- _Assignment_: Counting every line in the entries below where the word "local" occurs, report how many there are. Give only that number.

- _Data records_:

(* ===== verification/NamesClaims.v ===== *)
(** * C names: the properties

    The encodings can be read back and stay apart; bounding the identifiers of
    a model is an injective renaming that the sidecar undoes. *)

From Stdlib Require Import ZArith Lia Ascii String.
From stdpp Require Import base list strings gmap sorting.
From S2P Require Import Prelude Names NamesFacts RewriteFacts RegistryFacts.
Open Scope list_scope.

(** ** Bounding *)

Section Bounding.
Context (lossy : bytes -> bytes) (runtime external : gset bytes) (text : bytes).
#[local] Notation ext := (external ∪ runtime).
#[local] Notation names := (names_of (pieces text)).

#[local] Notation external_name := (external_name external runtime).

Lemma external_name_spec x : external_name x = true <-> x ∈ ext.
Proof. unfold Names.external_name. rewrite orb_true_iff, !bool_decide_eq_true. set_solver. Qed.

(** What the registry of a text is. *)
Record registry (symbols : list (bytes * bytes)) : Prop := {
  registry_keys : NoDup symbols.*1;
  registry_names : NoDup symbols.*2;
  registry_sorted : Sorted key_le symbols;
  registry_covers : forall n, n ∈ symbols.*2 <-> n ∈ names /\ (32 < length n)%nat /\ n ∉ ext;
  registry_entry : forall short n, (short, n) ∈ symbols ->
    short ∉ names /\ short ∉ ext
    /\ exists k, (0 <= k < 2 ^ 64)%Z /\ bounded_name n k = Some short
}.

Lemma long_internal_spec n :
  long_internal external_name n = true <-> (32 < length n)%nat /\ n ∉ ext.
Proof.
  unfold long_internal, MAX_C_IDENTIFIER_LEN.
  rewrite andb_true_iff, Nat.ltb_lt, negb_true_iff, <- not_true_iff_false, external_name_spec. done.
Qed.

Lemma rewritten_same (rename : bytes -> option bytes) :
  (forall n, rename n = None) -> rewritten rename text = text.
Proof.
  intros H. unfold rewritten. rewrite <- (flatten_pieces text) at 2. f_equal.
  rewrite <- (map_id (pieces text)) at 2. apply map_ext. intros [b | b]; simpl; [by rewrite H | done].
Qed.

Hypothesis valid : utf8_valid text = true.
Hypothesis counts : (Z.of_nat (2 * length names + size ext) < 2 ^ 64)%Z.

Lemma assign_registry :
  existsb (long_internal external_name) names = true ->
  exists symbols,
    assign_loop external_name (S (length names + size ext)) (classify external_name names).1
      (merge_sort bytes_le (elements (classify external_name names).2)) [] 0 = Some symbols
    /\ registry symbols.
Proof.
  intros _. destruct (classify_spec external_name names) as [Ho Hl].
  set (occ := (classify external_name names).1) in *. set (over := (classify external_name names).2) in *.
  set (sorted := merge_sort bytes_le (elements over)).
  assert (Hp : sorted ≡ₚ elements over) by apply merge_sort_Permutation.
  assert (Hsub : forall s : gset bytes, (forall n : bytes, n ∈ s -> n ∈ names) -> (size s <= length names)%nat).
  { intros s Hs. apply submseteq_length, NoDup_submseteq; [apply NoDup_elements |].
    intros n Hn%elem_of_elements. auto. }
  assert (Hocc : (size occ <= length names)%nat) by (apply Hsub; intros n Hn; by apply Ho).
  assert (Hover : (length (elements over) <= length names)%nat) by (apply Hsub; intros n Hn; by apply Hl).
  assert (Htaken : (size (occ ∪ ext) <= size occ + size ext)%nat) by (rewrite size_union_alt; apply Nat.add_le_mono_l, subseteq_size; set_solver).
  destruct (assign_loop_spec external_name occ ext external_name_spec
              (S (length names + size ext)) sorted [] ∅ 0)
    as (symbols & sk & sq & E & H & Hs).
  - apply assigned_nil.
  - lia.
  - pose proof (Permutation_length Hp) as Hlen. cbn [length]. unfold bytes in *. lia.
  - apply Forall_forall. intros n Hn. apply long_internal_spec, Hl, elem_of_elements. by rewrite <- Hp.
  - exists symbols. split; [exact E |]. rewrite app_nil_r in Hs. rewrite Hp in Hs.
    destruct H as [Hc Hsk _ Hsy Hu Hso]. split; [done | | done | |].
    + rewrite Hs. apply NoDup_elements.
    + intros n. rewrite Hs, elem_of_elements, Hl, long_internal_spec. done.
    + intros short n Hin. destruct (Hsy short n Hin) as (Ht & k & Hk & Hb). split_and!.
      * intros Hn. apply Ht, elem_of_union_l, Ho. split; [done |]. by eapply bounded_name_length.
      * intros Hn. apply Ht. by apply elem_of_union_r.
      * exists k. split; [| done].
        assert (length symbols = length (elements over)) by (rewrite <- (length_fmap snd), Hs; done).
        pose proof (subseteq_size _ _ Hsk). lia.
Qed.

Lemma registry_nil : existsb (long_internal external_name) names = false -> registry [].
Proof.
  intros H. split; [apply NoDup_nil_2 | apply NoDup_nil_2 | constructor | | by intros ? ? []%not_elem_of_nil].
  intros n. split; [by intros ?%not_elem_of_nil |]. intros (Hn & Hl).
  apply not_true_iff_false in H. exfalso. apply H, existsb_exists.
  exists n. split; [by apply list_elem_of_In | by apply long_internal_spec].
Qed.

Lemma registry_named symbols short n :
  registry symbols -> (short, n) ∈ symbols -> is_name n /\ is_name short.
Proof.
  intros R Hin. assert (Hn : is_name n).
  { pose proof (names_of_named _ (pieces_named text)) as Hf. rewrite Forall_forall in Hf. apply Hf.
    apply (registry_covers _ R). apply list_elem_of_fmap. by exists (short, n). }
  split; [done |]. destruct (registry_entry _ R _ _ Hin) as (_ & _ & k & Hk & Hb).
  by eapply bounded_name_is_name.
Qed.

Lemma name_utf8 n : is_name n -> utf8_valid n = true.
Proof. intros [_ Hid%identifier_words]. unfold utf8_valid. by rewrite utf8_run_words. Qed.

(** The whole function: the text rewritten by a registry, and its rows. *)
Lemma bound_identifiers_registry :
  exists symbols,
    registry symbols
    /\ bound_identifiers lossy runtime text external
       = Some (mkBounded (rewritten (fun n => renamed_map symbols !! n) text)
                 (flat_map symbol_row symbols)).
Proof.
  unfold bound_identifiers. rewrite identifiers_pieces. cbv zeta.
  change (existsb _ names) with (existsb (long_internal external_name) names).
  destruct (existsb (long_internal external_name) names) eqn:Ex.
  - destruct (assign_registry Ex) as (symbols & E & R). exists symbols. split; [done |].
    destruct (classify external_name names) as [occ over]. cbn [fst snd] in E. rewrite E.
    rewrite in_place_rewritten; [done | done |]. intros k v Hk.
    apply (renamed_map_spec symbols v k (registry_names _ R)) in Hk.
    by apply name_utf8, (registry_named symbols v k R).
  - exists []. split; [by apply registry_nil |]. cbn [flat_map]. rewrite rewritten_same; [done |].
    intros n. apply lookup_empty.
Qed.

(** The name that stands for [n] in the output. *)
Definition short_name (symbols : list (bytes * bytes)) (n : bytes) : bytes :=
  default n (renamed_map symbols !! n).

Lemma short_name_cases symbols n :
  registry symbols ->
  (short_name symbols n = n /\ n ∉ symbols.*2) \/ (short_name symbols n, n) ∈ symbols.
Proof.
  intros R. unfold short_name. destruct (renamed_map symbols !! n) as [s |] eqn:E; simpl.
  - right. by apply renamed_map_spec in E; [| apply R].
  - left. split; [done |]. intros ([s n'] & -> & Hin)%list_elem_of_fmap.
    apply (renamed_map_spec symbols s n' (registry_names _ R)) in Hin. simpl in E. congruence.
Qed.

Lemma short_name_inj symbols n m :
  registry symbols -> n ∈ names -> m ∈ names -> short_name symbols n = short_name symbols m -> n = m.
Proof.
  intros R Hn Hm E.
  destruct (short_name_cases symbols n R) as [[En _] | Hin], (short_name_cases symbols m R) as [[Em _] | Him].
  - congruence.
  - destruct (registry_entry _ R _ _ Him) as [Hnot _]. rewrite <- E, En in Hnot. done.
  - destruct (registry_entry _ R _ _ Hin) as [Hnot _]. rewrite E, Em in Hnot. done.
  - rewrite E in Hin. pose proof (registry_keys _ R) as Hk.
    apply list_elem_of_lookup in Hin as [i Hi], Him as [j Hj].
    assert (i = j) as ->; [| congruence].
    eapply (NoDup_lookup symbols.*1); [done | |]; rewrite list_lookup_fmap; [by rewrite Hi | by rewrite Hj].
Qed.
End Bounding.

(** ** What bounding promises *)

Definition rename_piece (short : bytes -> bytes) (p : piece) : piece :=
  match p with
  | Name b => Name (short b)
  | Gap b => Gap b
  end.

(** The contract of [bound_identifiers]: literals, comments and numbers stay;
    short and external names stay; a long internal name becomes a C name of 32
    bytes that keeps its namespace and derived suffix and is new to the text,
    the externals and the runtime; distinct names stay distinct. *)
Record bounds_names (ext : gset bytes) (text : bytes) (short : bytes -> bytes) (out : bytes) : Prop := {
  bounds_pieces : pieces out = map (rename_piece short) (pieces text);
  bounds_kept : forall n, n ∈ names_of (pieces text) ->
    (length n <= MAX_C_IDENTIFIER_LEN)%nat \/ n ∈ ext -> short n = n;
  bounds_long : forall n, n ∈ names_of (pieces text) ->
    (MAX_C_IDENTIFIER_LEN < length n)%nat -> n ∉ ext ->
    length (short n) = MAX_C_IDENTIFIER_LEN /\ is_name (short n)
    /\ short n ∉ ext /\ short n ∉ names_of (pieces text)
    /\ starts_with (name_prefix n) (short n) = true /\ ends_with (name_suffix n) (short n) = true;
  bounds_injective : forall n m, n ∈ names_of (pieces text) -> m ∈ names_of (pieces text) ->
    short n = short m -> n = m
}.

Lemma bounded_name_ends name sequence candidate :
  bounded_name name sequence = Some candidate ->
  starts_with (name_prefix name) candidate = true /\ ends_with (name_suffix name) candidate = true.
Proof.
  intros (keep & -> & Hk & _)%bounded_name_form. unfold bounded_form. split.
  - destruct (find_starts NAME_PREFIXES name) as [rest Hr]. fold (name_prefix name) in Hr.
    assert (Ht : take keep name = name_prefix name ++ take (keep - length (name_prefix name)) rest).
    { revert Hk Hr. generalize (name_prefix name). intros p Hk ->.
      replace keep with (length p + (keep - length p))%nat at 1 by lia. apply take_app_add. }
    apply starts_with_spec. rewrite Ht, <- app_assoc. eauto.
  - apply ends_with_spec. rewrite app_comm_cons, app_assoc. eauto.
Qed.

- _Exercise answer_: 3